Medieval Clergy and Bad Dreams

[This edited version contains some corrections in my use of the terms “sleep paralysis,” “night terrors,” and “incubus/succubus” experiences, thanks to definitions in Hufford, pp. 121-124.]

In Demon Lovers: Witchcraft, Sex, and The Crisis of Belief (2002), Walter Stephens examined 15th and 16th century witchcraft treatises to discover why Christian theologians were so obsessed (really, really obsessed!) with demonic sex. I have just started reading the book at the same time as I’ve begun David J. Hufford’s book, below. They make for an interesting combination.

David J. Hufford’s The Terror That Comes in the Night (1982) was an early documentation of the phenomena known as “the Old Hag” in Newfoundland, which is similar to what was perceived as attacks by incubus and succubus demons elsewhere (starting centuries ago), and later (more scientifically), as sleep paralysis. However, Hufford does seem to distinguish special characteristics of the Old Hag experience.

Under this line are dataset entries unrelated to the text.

(* ===== verification/KvRefine.v ===== *)
(** * The key/value operations compute their specification

    First each operation, then the commands of the log and a whole log. *)

From S2P Require Import Prelude Memdb ProxyConfig Structs Delay TombstoneGC Store Graveyard Kvs PreparedQuery Session Catalog Coordinate.
From S2P Require Import Txn Fsm Logic MemdbFacts StoreFacts KvSpec.

Lemma DirEntry_key e : de_Key e ≠ "" → primary_key e = Some (string_args false (de_Key e)).
Proof. intros He. unfold primary_key. simpl. by rewrite string_index_key. Qed.

Lemma storable_spec e :
  storable e ↔ primary_key e = Some (string_args false (de_Key e)) ∧
               check_indexes table_indexes e = Ok tt.
Proof.
  unfold storable, primary_key. simpl. unfold string_index, uuid_index, is_ok.
  rewrite andb_True, orb_True. split.
  - intros [Hk Hs]. apply bool_decide_unpack in Hk. rewrite decide_False by done. split; [done|].
    case_decide; [done|]. destruct Hs as [Hs|Hs]; [by apply bool_decide_unpack in Hs|].
    by destruct (uuid_parse (de_Session e)).
  - intros [Hk Hs]. destruct (decide (de_Key e = "")); [done|]. split; [by apply bool_decide_pack|].
    destruct (decide (de_Session e = "")); [left; by apply bool_decide_pack|].
    right. by destruct (uuid_parse (de_Session e)).
Qed.
Lemma storable_key e : storable e → de_Key e ≠ "".
Proof. unfold storable. rewrite andb_True. intros [H _]. by apply bool_decide_unpack in H. Qed.
Lemma storable_indexable e : storable e ↔ indexable e.
Proof.
  rewrite storable_spec. unfold indexable. split; [intros [-> ?]; eauto|].
  intros [[k Hk] Hc]. split; [|done]. unfold primary_key in *. simpl in *.
  unfold string_index in *. by case_decide.
Qed.

Lemma insert_entry_run e s :
  tx_write s = true →
  if storable e then tx_Insert e s = (Ok tt, put (string_args false (de_Key e)) e s)
  else ∃ err, tx_Insert e s = (Err err, s).
Proof.
  intros Hw. destruct (storable e) eqn:Hs.
  - apply Is_true_true, storable_spec in Hs as [??]. by apply tx_Insert_ok.
  - destruct (tx_Insert_inv e s Hw) as [(k&Hk&Hc&_)|[_ ?]]; [|done].
    assert (storable e) as H by (apply storable_indexable; split; eauto).
    by rewrite Hs in H.
Qed.

(** ** Tables by key *)

Lemma strip_nul_spec kb k : strip_nul kb = Some k ↔ kb = k +:+ nul.
Proof.
  unfold nul. revert k. induction kb as [|c kb IH]; intros k.
  { split; [done|]. destruct k; done. }
  change (strip_nul (String c kb)) with
    (match kb with EmptyString => if Ascii.eqb c "000" then Some "" else None | _ => String c <$> strip_nul kb end).
  destruct kb as [|c' kb'].
  - destruct (Ascii.eqb_spec c "000") as [->|Hc].
    + split; [by intros [= <-]|]. destruct k as [|c' k]; [done|]. rewrite str_app_cons. intros [= -> Hk].
      by destruct k.
    + split; [done|]. destruct k as [|c' k]; [intros [= ->]; done|]. rewrite str_app_cons. intros [= -> Hk].
      by destruct k.
  - rewrite fmap_Some. split.
    + intros (k'&Hk'&->). apply IH in Hk'. by rewrite str_app_cons, Hk'.
    + destruct k as [|d k]; [done|]. rewrite str_app_cons. intros [= -> Hk]. exists k. split; [|done].
      by apply IH.
Qed.
Lemma lookup_by_key {A} (t : gmap string A) k : by_key t !! k = t !! (k +:+ nul).
Proof.
  unfold by_key. apply option_eq. intros x.
  rewrite <-elem_of_list_to_map.
  - rewrite list_elem_of_omap. split.
    + intros ([kb y]&Hin%elem_of_map_to_list&Hs). destruct (strip_nul kb) as [k'|] eqn:Hk; simplify_eq/=.
      by apply strip_nul_spec in Hk as ->.
    + intros Hx. exists (k +:+ nul, x). split; [by apply elem_of_map_to_list|].
      by rewrite (proj2 (strip_nul_spec (k +:+ nul) k) eq_refl).
  - pose proof (NoDup_fst_map_to_list t) as Hnd. revert Hnd. generalize (map_to_list t) as l.
    induction l as [|[kb y] l IH]; intros Hnd; [constructor|].
    inversion Hnd as [|?? Hn Hnd']; subst. simpl. destruct (strip_nul kb) as [k'|] eqn:Hk; [|by apply IH].
    simpl. constructor; [|by apply IH]. intros ([k2 y2]&->&Hin)%list_elem_of_fmap.
    apply list_elem_of_omap in Hin as ([kb2 y3]&Hin&Hs). destruct (strip_nul kb2) as [k3|] eqn:Hk3; simplify_eq/=.
    apply strip_nul_spec in Hk as ->. apply strip_nul_spec in Hk3 as ->.
    apply Hn. apply list_elem_of_fmap. by exists (k2 +:+ nul, y2).
Qed.

Definition kvs_keyed (t : gmap string DirEntry) : Prop :=
  map_Forall (λ kb e, kb = string_args false (de_Key e) ∧ storable e) t.
Lemma kv_rel_abs_of d : kvs_keyed (kvs d) → kv_rel d (kv_abs_of d).
Proof.
  intros Hk. split; simpl; try done.
  - intros k. by rewrite lookup_by_key.
  - intros k. by rewrite lookup_fmap, lookup_by_key.
Qed.

(** ** The inner methods, as equations *)

Definition kv_at (s : txn) (key : string) : option DirEntry := kvs (tx_db s) !! string_args false key.

Lemma kvsSetTxn_run idx e upd s :
  tx_write s = true →
  let existing := kv_at s (de_Key e) in
  let e' := prepared existing idx e upd in
  if unchanged existing e' then kvsSetTxn idx e upd s = (Ok e', s)
  else if storable e' then
    kvsSetTxn idx e upd s = (Ok e', put_index "kvs" idx (put (string_args false (de_Key e)) e' s))
  else ∃ err, kvsSetTxn idx e upd s = (Err err, s).
Proof.
  intros Hw existing e'.
  assert (kvsSetTxn idx e upd s =
          (if unchanged existing e' then mreturn e'
           else mwrap "failed inserting kvs entry" (tx_Insert e') ;;;
                index_insert "kvs" idx ;;; mreturn e') s) as -> by done.
  destruct (unchanged existing e'); [done|].
  assert (de_Key e' = de_Key e) as HK by (unfold e', prepared; by destruct upd).
  pose proof (insert_entry_run e' s Hw) as Hi. unfold mbind', mwrap.
  destruct (storable e').
  - rewrite Hi, HK. by rewrite (index_insert_run "kvs" idx).
  - destruct Hi as [err Hi]. rewrite Hi. eauto.
Qed.

Lemma Graveyard_InsertTxn_run key idx s :
  tx_write s = true → key ≠ "" →
  Graveyard_InsertTxn key idx s =
    (Ok tt, tx_push_after idx (put_index "tombstones" idx
              (put (string_args false key) (mkTombstone key idx) s))).
Proof.
  intros Hw Hk. unfold Graveyard_InsertTxn, mbind', mwrap.
  rewrite (tx_Insert_ok _ (string_args false key)); [|done| |done].
  - by rewrite index_insert_run.
  - unfold primary_key. simpl. by rewrite string_index_key.
Qed.

Lemma kvsDeleteTxn_run idx key s :
  tx_write s = true → (∀ e, kv_at s key = Some e → de_Key e = key ∧ storable e) →
  kvsDeleteTxn idx key s =
    match kv_at s key with
    | None => (Ok tt, s)
    | Some _ =>
        let s1 := tx_push_after idx (put_index "tombstones" idx
                    (put (string_args false key) (mkTombstone key idx) s)) in
        (Ok tt, put_index "kvs" idx
           (tx_set_db (set_tbl (delete (string_args false key) (kvs (tx_db s))) (tx_db s1)) s1))
    end.
Proof.
  intros Hw Hk.
  assert (kvsDeleteTxn idx key s =
    match kv_at s key with
    | None => mreturn tt
    | Some entry =>
      mwrap "failed adding to graveyard" (Graveyard_InsertTxn key idx) ;;;
      mwrap "failed deleting kvs entry" (tx_Delete entry) ;;; index_insert "kvs" idx
    end s) as -> by done.
  destruct (kv_at s key) as [e|] eqn:He; [|done].
  destruct (Hk e eq_refl) as [HK Hs]. pose proof (storable_key e Hs) as Hne. rewrite HK in Hne.
  unfold mbind', mwrap. rewrite Graveyard_InsertTxn_run by done.
  rewrite (tx_Delete_ok e (string_args false key)); [| done | | by exists e].
  - by rewrite index_insert_run.
  - apply storable_spec in Hs as [-> _]. by rewrite HK.
Qed.

(** * The KV commands refine their abstract specification

    [applyKVSOperation_refines]: on a store that represents an abstract state,
    a KV command answers what the specification answers and leads to a store
    that represents the specified state; where the specification fails the
    command fails and the tables are unchanged. *)

(** A run [r] from tables [d] implements the specified outcome [spec]. *)
Definition implements {A} (d : db) (r : outcome A * txn) (spec : option (A * kv_abs)) : Prop :=
  match spec with
  | Some (a, abs) => r.1 = Ok a ∧ kv_rel (tx_db r.2) abs ∧ kv_frame d (tx_db r.2)
  | None => ∃ e, r.1 = Err e
  end.

Section rel.
Context (d : db) (a : kv_abs) (Hrel : kv_rel d a).

Lemma rel_entry key e : kvs d !! string_args false key = Some e → de_Key e = key ∧ storable e.
Proof using Hrel.
  intros [Hk Hs]%(rel_kv_keyed d a Hrel). by apply str_nul_inj in Hk as ->.
Qed.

While I am eager to understand more of Stephens’ research (as I proceed through the book) and his hypothesis that “proof of the physical evidence of demons–for instance, through evidence of their intercourse with mortal witches–would provide strong evidence for the reality of the supernatural, the truth of the Bible, and the existence of God” (quote from book cover, inner front flap), I feel certain that there was another strong motivation for this obession. David Hufford’s book provides the key.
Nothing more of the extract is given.